Apparently because OFAC’s regulations weren’t revised for almost a year after Executive Order 13412 lifted the export ban for Southern Sudan, OFAC’s staff was insisting that licenses were still required for transactions in Southern Sudan and either weren’t granting them or were granting them after long delays. According to this wire report yesterday from Reuters:
Until now U.S. organisations have still had to go through long procedures with OFAC to get around the 1997 order. “To get an exemption from the comprehensive sanctions imposed in November 1997 was virtually impossible,” added Sudan specialist Eric Reeves, who has been trying to set up schools in the south despite “extremely onerous” regulations. “In some fundamental sense only now have sanctions really been lifted on the south,” Reeves added. …
“It should have been clear from day one that the south would be exempted from the sanctions,” said Sudan expert John Prendergast, currently with the Enough Project. He said the period of confusion arose from what he called U.S. government ineptness.

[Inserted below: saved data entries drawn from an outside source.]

(** Every envelope sent during a reaction is sealed with the operation of
    the version the session has by the end of that reaction. *)
Lemma react_sealed (s : Session) (x : Stimulus) request port address :
  encryptionVersion s = 1 \/ encryptionVersion s = 2 ->
  In (Send request port address) (events_after svc cmd_codes s x) ->
  exists message key,
    sealed_by svc (encryptionVersion (state_after svc cmd_codes s x))
      message key request.
Proof.
  intros Hv. unfold events_after, state_after.
  destruct x as [|msg rinfo| |commands values]; cbn [react].
  - unfold_js. cbn. intros [H|[H|[]]]; discriminate.
  - destruct (payload_of svc s msg) as [[message pack]|] eqn:Hp.
    2:{ destruct (handle_failed svc s msg rinfo Hp) as [e ->]. intros []. }
    rewrite (handle_opened svc s msg rinfo message pack Hp).
    destruct (eq_lit (pack_t pack) "dev") eqn:Hdev.
    + assert (pack_t pack = Some "dev") as Ht.
      { destruct (pack_t pack) as [t|]; [|discriminate]. cbn in Hdev.
        apply String.eqb_eq in Hdev. congruence. }
      destruct (dispatch_dev_sealed (incr_packetReceivedNo s) message pack rinfo Ht Hv)
        as (line & request' & port' & address' & Hev & Hsealed).
      rewrite Hev. intros [H|[H|[]]]; [discriminate|].
      injection H as <- _ _. eauto.
    + destruct (eq_lit (pack_t pack) "bindok" && truthy (dev_id (device s))) eqn:Hb.
      * apply andb_prop in Hb as [Ht Hid].
        assert (pack_t pack = Some "bindok") as Ht'.
        { destruct (pack_t pack) as [t|]; [|discriminate]. cbn in Ht.
          apply String.eqb_eq in Ht. congruence. }
        rewrite (dispatch_bindok svc (incr_packetReceivedNo s) message pack rinfo Ht' Hid).
        cbn. intros [H|[H|[H|[]]]]; discriminate.
      * destruct (dispatch_kept svc (incr_packetReceivedNo s) message pack rinfo Hdev Hb)
          as [_ Hq].
        intros Hin. destruct (reports_no_Send _ _ _ _ Hq Hin).
  - unfold _requestDeviceStatus, bind, gets. cbn.
    destruct (_sendRequest_sealed (StatusMsg cmd_codes (dev_id (device s)))
                (dev_address (device s)) (dev_port (device s)) s Hv)
      as (Hv' & Hall).
    destruct (_sendRequest _ _ _ _ s) as [[s1 ev1] r]. cbn in *.
    intros Hin. rewrite Hv'. eauto.
  - unfold _sendCommand.
    destruct (_sendRequest_sealed (CmdMsg commands values) None None s Hv)
      as (Hv' & Hall).
    intros Hin. rewrite Hv'. eauto.
Qed.

End Envelopes.

(** C7. With an [encrypt_v2] that returns a tag, every envelope
    the session sends, bind request or steady-state request, has a [tag]
    key exactly when the negotiated version is 2, and the tag is then the
    one [encrypt_v2] returned with the ciphertext; under version 1 the
    envelope has no [tag] key. *)
Theorem tag_present_iff_version_2 (svc : EncryptionService)
    (cmd_codes : list string) (xs : list Stimulus) (x : Stimulus)
    (request : Envelope) (port : option Z) (address : option string) :
  returns_a_tag svc ->
  let s := final svc cmd_codes new_Device xs in
  let s' := state_after svc cmd_codes s x in
  In (Send request port address) (events_after svc cmd_codes s x) ->
  (is_Some (env_tag request) <-> encryptionVersion s' = 2) /\
  (encryptionVersion s' = 1 -> env_tag request = None) /\
  exists message key, sealed_by svc (encryptionVersion s') message key request.
Proof.
  intros Htag s s' Hin.
  assert (encryptionVersion s = 1 \/ encryptionVersion s = 2) as Hv.
  { apply version_1_or_2. left. reflexivity. }
  destruct (react_sealed svc cmd_codes Htag s x request port address Hv Hin)
    as (message & key & Hsealed).
  fold s' in Hsealed. split; [|split].
  - destruct Hsealed as [(H1 & H2 & _)|(H1 & H2 & _)]; rewrite H1, H2; split.
    + intros [? ?]. discriminate.
    + discriminate.
    + reflexivity.
    + eauto.
  - destruct Hsealed as [(H1 & H2 & _)|(H1 & H2 & _)];
      rewrite H1, H2; [reflexivity|discriminate].
  - eauto.
Qed.

(** A poll of a session that negotiated version 2 carries the tag. *)
Lemma tag_present_iff_version_2_witness :
  let s := final Demo.service Demo.catalog new_Device
             [Demo.handshake "dev-v2"; Demo.handshake "bindok-1"] in
  In (Send Demo.v2_poll (Some 7000) (Some "10.0.0.5"))
     (events_after Demo.service Demo.catalog s Tick) /\
  (is_Some (env_tag Demo.v2_poll) <->
   encryptionVersion (state_after Demo.service Demo.catalog s Tick) = 2).
Proof.
  cbv zeta. split; [left; reflexivity|].
  apply (tag_present_iff_version_2 Demo.service Demo.catalog
    [Demo.handshake "dev-v2"; Demo.handshake "bindok-1"] Tick
    Demo.v2_poll (Some 7000) (Some "10.0.0.5")).
  - intros m k. cbn. discriminate.
  - left. reflexivity.
Defined.

(** ** Datagrams that do not open *)

(** A command does not read the receive counter. *)
Lemma _sendCommand_after_receive (svc : EncryptionService)
    (commands : list string) (values : list JsVal) (s : Session) :
  outcome_of (_sendCommand svc commands values (incr_packetReceivedNo s)) =
    outcome_of (_sendCommand svc commands values s) /\
  events_of (_sendCommand svc commands values (incr_packetReceivedNo s)) =
    events_of (_sendCommand svc commands values s).
Proof.
  unfold _sendCommand, _sendRequest. unfold_js. cbn.
  destruct (dev_port (device s));
    (destruct (encryptionVersion s =? 1); cbn;
     [|destruct (encryptionVersion s =? 2); cbn]);
    split; reflexivity.
Qed.

(** C8, as the code has it. When the outer JSON does not parse or the
    decrypt operation fails, the handler has counted the datagram and done
    nothing else: the device, the version, the tag and the send counter are
    as before and nothing is logged. The handler does not return: the
    exception leaves [_handleResponse], which has no handler for it,
    towards the socket's event dispatch. The command API is not on that
    path: a command issued afterwards returns or throws, and sends, as it
    would have without the datagram. *)
Theorem failed_datagram_throws_unlogged (svc : EncryptionService) (s : Session)
    (msg : Buffer) (rinfo : RInfo) :
  JSON_parse msg = None \/
  (exists message,
     JSON_parse msg = Some message /\
     ((encryptionVersion s = 1 /\
       decrypt svc message (decrypt_key message (device s)) = None) \/
      (encryptionVersion s = 2 /\
       decrypt_v2 svc message (decrypt_key message (device s)) = None))) ->
  let r := _handleResponse svc msg rinfo s in
  device (state_of r) = device s /\
  encryptionVersion (state_of r) = encryptionVersion s /\
  tag (state_of r) = tag s /\
  packetReceivedNo (state_of r) = packetReceivedNo s + 1 /\
  packetSentNo (state_of r) = packetSentNo s /\
  events_of r = [] /\
  (exists e, outcome_of r = inl e) /\
  (forall commands values,
     outcome_of (_sendCommand svc commands values (state_of r)) =
       outcome_of (_sendCommand svc commands values s) /\
     events_of (_sendCommand svc commands values (state_of r)) =
       events_of (_sendCommand svc commands values s)).
Proof.
  intros H r.
  assert (payload_of svc s msg = None) as Hp.
  { unfold payload_of.
    destruct H as [->|(message & -> & [[Hv Hd]|[Hv Hd]])];
      [reflexivity| |]; rewrite Hv; cbn; rewrite Hd; reflexivity. }
  destruct (handle_failed svc s msg rinfo Hp) as [e He].
  subst r. rewrite He. cbn [state_of events_of outcome_of fst snd].
  repeat (split; [reflexivity|]). split; [eauto|].
  intros commands values. apply _sendCommand_after_receive.
Qed.

Lemma failed_datagram_throws_unlogged_witness :
  let r := _handleResponse Demo.service NotJson Demo.from Demo.bound_session in
  device (state_of r) = device Demo.bound_session /\ events_of r = [].
Proof.
  pose proof (failed_datagram_throws_unlogged Demo.service Demo.bound_session
    NotJson Demo.from (or_introl eq_refl)) as H.
  cbv zeta in H. destruct H as (Hd & _ & _ & _ & _ & He & _).
  split; [exact Hd|exact He].
Defined.

(** C8 fails as stated: text that is not JSON, and a datagram the cipher
    does not open, make the handler throw with nothing logged. *)
Lemma failed_datagram_is_not_absorbed :
  _handleResponse Demo.service NotJson Demo.from new_Device =
    (incr_packetReceivedNo new_Device, [], inl SyntaxError) /\
  ~ absorbed_with_log new_Device
      (_handleResponse Demo.service NotJson Demo.from new_Device) /\
  _handleResponse Demo.service (Demo.wire 1 "noise") Demo.from new_Device =
    (incr_packetReceivedNo new_Device, [], inl DecryptError) /\
  ~ absorbed_with_log new_Device
      (_handleResponse Demo.service (Demo.wire 1 "noise") Demo.from new_Device).
Proof.
  split; [reflexivity|]. split; [|split; [reflexivity|]].
  - intros (_ & _ & H). discriminate H.
  - intros (_ & _ & H). discriminate H.
Qed.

An interesting anomaly persists in the new regulations. The amended regulations of added a new subsection (g) to the list of exempt transactions in 31 C.F.R. § 538.12 (formerly § 538.11). Subsection (g)(1) exempts transactions in the “Specified Areas of Sudan” which are defined to include large parts of Southern Sudan. However, section (g)(2) says that the exemption in (g)(1) doesn’t apply to food, medicine and medical devices. Apparently, as I read this, you could ship a ton of bricks to Southern Sudan without a license to Sudan, but to send food and life-saving medicines you still need to undergo the delay and expense of a license. That doesn’t seem to make a whole lot of sense, but I haven’t gone back to see if there is some legislative justification for this in either the Trade Sanctions Reform Act, which governs exports of agricultural products, medicine and medical devices, or in the initial legislation which led to Executive Order 13067.